People talk about, for example, the need to avoid bias in the selection of the population that we study. Quite so I agree. But I'm looking at this from the perspective of we are selecting a population to study. What are the decisions that we make when we do that? Because we're still in old world thinking: we want to say simple things like "bias causes bad results". We want simple explanations. But there's a range of decisions that we make when we're selecting a population for a study as input data for a neural network analysis. We need to know what they are.

Then we apply the ethical dimension to all of this. Module 3 looks at ethical issues. The test here is whether the issue exists. Some people do literature surveys where they break down the list of papers into a small number of methodologically valuable studies, but if somebody raises an ethical issue, it doesn't matter what the context is. That issue exists. Now we can argue about whether it's salient or not, but the existence proof is simply the fact that there's a piece of writing or an infographic or a video and this issue is raised.

Similarly, with approaches to ethics, discussed in Module 5. The discussions around ethics and learning, analytics and ethics and artificial intelligence generally skip over this step. They assume that the ethics have been solved - "we know what ethical uses of AI are, and we just just shouldn't do what's not ethical" but I'm going to argue, and more to the point, so I think, pretty conclusively, that these issues are not solved, that the 2500 year Long Quest to find reasons for deciding what's right and what's wrong is an effort that was ultimately a failure, and that we haven't been able to find reasons to make these determinations. We can certainly rationalize things after the fact, but the manner in which we actually determine what's right and what's wrong is not a rationalist project.

And that leads us to the duty of care, which we discuss in Module 6.. The duty of care is a feminist theory that is has its origins in recent years with the writings of people at Carol Gilligan and Nel Noddings and others from the perspective of practices, from the perspective of context, and especially cultural context, and from the perspective of putting the needs and the interests of general the patient, but more generally the client, first.

And there's a whole discussion there. And this is not a rationalist case of "I reasoned out that this is the right thing to do in all cases." It's nothing like that.
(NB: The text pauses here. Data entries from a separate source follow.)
(** The largest double below 1 is 1 - 2^-53. *)
Lemma double_below_one (r : Q) :
  isDouble r -> 0 <= r -> r < 1 -> r <= 1 - pow2 (-53).
Proof.
  intros Hd H0 H1.
  assert (P53 : pow2 (-53) <= (1 # 2)).
  { apply (pow2_le (-53) (-1)). lia. }
  destruct (Qeq_dec r 0) as [E | N]; [lra|].
  assert (Hr : 0 < r) by (apply Qle_lteq in H0 as [H | H]; [exact H|];
                          symmetry in H; contradiction).
  destruct (binade_bounds r Hr) as [Blo Bhi].
  assert (He : (binade r < 0)%Z).
  { apply pow2_lt_inv. change (pow2 0) with 1. lra. }
  destruct (Z.eq_dec (binade r) (-1)%Z) as [E1 | Hn].
  - unfold isDouble in Hd. rewrite (round64_of_pos r Hr) in Hd.
    rewrite E1 in Hd. change (Z.max (-1 - 52) (-1074)) with (-53)%Z in Hd.
    set (k := roundHalfEven (r / pow2 (-53))) in *.
    assert (Hone : inject_Z (2 ^ 53) * pow2 (-53) == 1) by reflexivity.
    pose proof (pow2_pos (-53)) as Hp.
    assert (Hk : inject_Z k < inject_Z (2 ^ 53)) by nra.
    rewrite <- Zlt_Qlt in Hk.
    assert (Hk' : inject_Z k <= inject_Z (2 ^ 53 - 1)).
    { rewrite <- Zle_Qle. lia. }
    unfold Z.sub in Hk'. rewrite inject_Z_plus in Hk'.
    change (inject_Z (- (1))) with (- (1)) in Hk'. nra.
  - assert (B1 : pow2 (binade r + 1) <= (1 # 2)).
    { apply (pow2_le (binade r + 1) (-1)). lia. }
    lra.
Qed.

(** The vertical position drawn for an obstacle: a product with a double
    below 1 rounds to a value below the other factor. *)
Lemma round64_fraction (r B : Q) :
  isDouble r -> 0 <= r -> r < 1 -> 512 < B -> B <= 1024 ->
  0 <= round64 (r * B) /\ round64 (r * B) < B.
Proof.
  intros Hd H0 H1 HB1 HB2.
  pose proof (double_below_one r Hd H0 H1) as Hr.
  pose proof (pow2_pos (-53)) as Hp.
  assert (Hq0 : 0 <= r * B) by nra.
  split; [now apply round64_nonneg|].
  destruct (Qlt_le_dec (r * B) 512) as [Hlow | Hhigh].
  - apply Qle_lt_trans with (pow2 9); [|exact HB1].
    apply round64_le_pow2; [exact Hq0 | exact Hlow | lia].
  - assert (Hq : 0 < r * B) by lra.
    destruct (binade_bounds (r * B) Hq) as [Blo Bhi].
    assert (E9 : binade (r * B) = 9%Z).
    { assert ((binade (r * B) < 10)%Z).
      { apply pow2_lt_inv. change (pow2 10) with 1024. nra. }
      assert ((9 < binade (r * B) + 1)%Z).
      { apply pow2_lt_inv. change (pow2 9) with 512. lra. }
      lia. }
    rewrite (round64_of_pos _ Hq), E9.
    change (Z.max (9 - 52) (-1074)) with (-43)%Z.
    pose proof (pow2_pos (-43)) as Hp43.
    destruct (roundHalfEven_near (r * B / pow2 (-43))) as [_ N2].
    assert (Ex : r * B / pow2 (-43) * pow2 (-43) == r * B) by (field; lra).
    assert (E43 : 512 * pow2 (-53) == (1 # 2) * pow2 (-43)) by reflexivity.
    set (x := r * B / pow2 (-43)) in *.
    set (k := inject_Z (roundHalfEven x)) in *.
    nra.
Qed.

(** ** The collision detector *)








(** The test of the source: four strict comparisons, each against the
    rounded sum. *)
Lemma checkCollision_test (a b : GameObject) :
  checkCollision a b = true <->
  x a < round64 (x b + width b) /\ x b < round64 (x a + width a) /\
  y a < round64 (y b + height b) /\ y b < round64 (y a + height a).
Proof.
  unfold checkCollision.
  rewrite !andb_true_iff, !Qltb_lt. tauto.
Qed.

(** With exact edges the test is the overlap of the boxes. *)
Lemma checkCollision_overlap (a b : GameObject) :
  exactEdges a -> exactEdges b ->
  checkCollision a b = true <-> overlap a b.
Proof.
  unfold exactEdges, isDouble, overlap. intros [Hax Hay] [Hbx Hby].
  rewrite checkCollision_test, Hax, Hay, Hbx, Hby. tauto.
Qed.


(** ** The obstacle loop *)

Lemma cleared_snoc (os : list Obstacle) (o : Obstacle) :
  cleared (os ++ [o]) =
  cleared os ++ (if offScreen (drift o) then [drift o] else []).
Proof.
  unfold cleared. rewrite map_app, List.filter_app. simpl.
  now destruct (offScreen (drift o)).
Qed.

Lemma remaining_snoc (os : list Obstacle) (o : Obstacle) :
  remaining (os ++ [o]) =
  remaining os ++ (if offScreen (drift o) then [] else [drift o]).
Proof.
  unfold remaining. rewrite map_app, List.filter_app. simpl.
  now destruct (offScreen (drift o)).
Qed.

Lemma moveObstacles_app (pre : list Obstacle) :
  forall (suf : list Obstacle) (sc shown : Z),
    moveObstacles (length pre) (pre ++ suf) sc shown =
    (remaining pre ++ suf, (sc + reward pre)%Z,
     match cleared pre with [] => shown | _ => (sc + reward pre)%Z end).
Proof.
  induction pre as [|o pre IH] using rev_ind; intros suf sc shown.
  - simpl. unfold reward. simpl. now rewrite Z.add_0_r.
  - rewrite length_app, Nat.add_1_r. simpl moveObstacles.
    rewrite <- app_assoc. simpl app.
    rewrite list_lookup_middle by reflexivity.
    rewrite remaining_snoc. unfold reward. rewrite cleared_snoc.
    destruct (offScreen (drift o)) eqn:Hoff.
    + rewrite insert_app_r_alt by lia. rewrite Nat.sub_diag. simpl.
      rewrite delete_middle, IH, app_nil_r.
      rewrite length_app. simpl length. unfold reward.
      f_equal; [f_equal; lia|].
      destruct (cleared pre); simpl; lia.
    + rewrite insert_app_r_alt by lia. rewrite Nat.sub_diag. simpl.
      rewrite IH, app_nil_r, <- app_assoc. reflexivity.
Qed.

(** The loop of the source is a filter: it drifts every obstacle, keeps the
    ones still on the field in their order, and adds 10 per obstacle
    dropped. *)
Lemma moveObstacles_spec (os : list Obstacle) (sc shown : Z) :
  moveObstacles (length os) os sc shown =
  (remaining os, (sc + reward os)%Z,
   match cleared os with [] => shown | _ => (sc + reward os)%Z end).
Proof.
  rewrite <- (app_nil_r os) at 2.
  rewrite moveObstacles_app. now rewrite app_nil_r.
Qed.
It's not universal. It's not argued for. It's based on - well it's hard to say when it's based on. The caring intuition, the specifically female capacity and need to show care towards the young. I think there's reasonable argument there, and I don't think it's specifically a feminist argument. I think we all have our capacity to decide for ourselves or to make ethical decisions for ourselves in a non rationalist way. And this is a way of approaching that subject.

And that leads us to the practices. In Module 4, we look at ethical codes. People say there are common things about the ethics here that we all agree to, but when we look at these ethical codes, we find very quickly there is no common definition of ethics as we've quantified it in the different disciplines and in different circumstances. There is some overlap - fairness is something that comes up a lot, for example. But what we think is fair varies a lot from one circumstance to another. Similarly with equity, diversity and other ethical values. Justice - you know people think, "yeah, ethics should be about justice," but the understanding of justice is very different, not just from one society to the next but from one person to the next.

So that leads us to the question: if not ethical codes, what are the ethical practices? And that's the section that I'm going to use to finish off the course in Module 8 and take all that stuff that we looked at before, and think about it. How do we actually decide what's right and wrong? What are the processes of this? What do we actually do?

And looking at this from this mesh perspective that I talked about, we get an understanding of how we can move from ethics as determined for us by an authority or by an ethical code or by a set of rules to something that we can determine for ourselves as individuals and as a society. That's the objective.